__EXERCISE GOAL__. The response should hold each line from the entries below where "part" is found.

__Collected data entries__.
(** X8.  When every path exists, both encoders return one inline part per
    path, in the order of the paths: the part at position [k] carries the
    mime type of the [k]-th expanded path and the base64 text of the file
    found there.  The files, the queue and the trace are left as they
    were. *)
Theorem the_encoders_keep_the_order_of_the_paths
    (w : World) (st : State) (paths : list string) :
  Forall (present w st) paths ->
  exists enc,
    Server._encode_reference_images w paths st = (Ok enc, st)
    /\ Batch.encode_reference_images w paths st = (Ok enc, st)
    /\ length enc = length paths
    /\ forall k p,
         paths !! k = Some p ->
         exists content,
           fs st !! expanduser w p = Some content
           /\ enc !! k
              = Some (InlineData (get_mime_type w (expanduser w p))
                        (b64encode w content)).
Proof.
  intros Hpresent. exists (encoded w st paths).
  pose proof (encode_loop_present w paths [] st Hpresent) as Henc. simpl in Henc.
  split; [exact Henc|]. split; [exact Henc|].
  split; [unfold encoded; apply length_map|].
  intros k p Hk.
  assert (Hp : present w st p).
  { rewrite Forall_forall in Hpresent. apply Hpresent.
    eapply list_elem_of_lookup_2. exact Hk. }
  destruct Hp as [content Hcontent]. exists content. split; [exact Hcontent|].
  rewrite (encoded_lookup w st paths k p Hk), Hcontent. reflexivity.
Qed.

Lemma the_encoders_keep_the_order_of_the_paths_witness :
  let w := Sample.world (Some "k") Sample.image [] in
  let st := Sample.state [("/a.png", "A"); ("/b.png", "B")] [] in
  Forall (present w st) ["/b.png"; "/a.png"]
  /\ Batch.encode_reference_images w ["/b.png"; "/a.png"] st
     = (Ok [InlineData "image/png" "B"; InlineData "image/png" "A"], st).
Proof.
  intros w st.
  assert (Hp : Forall (present w st) ["/b.png"; "/a.png"]).
  { repeat constructor; vm_compute; eexists; reflexivity. }
  split; [exact Hp|].
  destruct (the_encoders_keep_the_order_of_the_paths w st ["/b.png"; "/a.png"] Hp)
    as (enc & _ & Henc & _).
  rewrite Henc. vm_compute in Henc. injection Henc as <-. reflexivity.
Defined.

(** [get_mime_type] gives one of four types, whatever the path:
    [image/jpeg] for the extensions [.jpg] and [.jpeg], [image/webp] for
    [.webp], [image/gif] for [.gif], and [image/png] for [.png] and for
    every other extension, none included. *)
Theorem the_mime_type_is_png_unless_the_extension_is_known
    (w : World) (file_path : string) :
  let ext := splitext_lower w file_path in
  In (get_mime_type w file_path) ["image/png"; "image/jpeg"; "image/webp"; "image/gif"]
  /\ (~ In ext [".jpg"; ".jpeg"; ".webp"; ".gif"] ->
      get_mime_type w file_path = "image/png")
  /\ (ext = ".jpg" \/ ext = ".jpeg" -> get_mime_type w file_path = "image/jpeg")
  /\ (ext = ".webp" -> get_mime_type w file_path = "image/webp")
  /\ (ext = ".gif" -> get_mime_type w file_path = "image/gif").
Proof.
  cbv zeta. unfold get_mime_type, mime_map. cbn [dict_get].
  repeat match goal with
  | |- context [String.eqb (splitext_lower w file_path) ?s] =>
      destruct (String.eqb_spec (splitext_lower w file_path) s) as [->|?]
  end; cbn [default from_option id In];
    repeat split; intros; try tauto; try congruence;
    repeat match goal with H : _ \/ _ |- _ => destruct H end; congruence.
Qed.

__EXPECTED OUTPUT__.
(** X8.  When every path exists, both encoders return one inline part per
    path, in the order of the paths: the part at position [k] carries the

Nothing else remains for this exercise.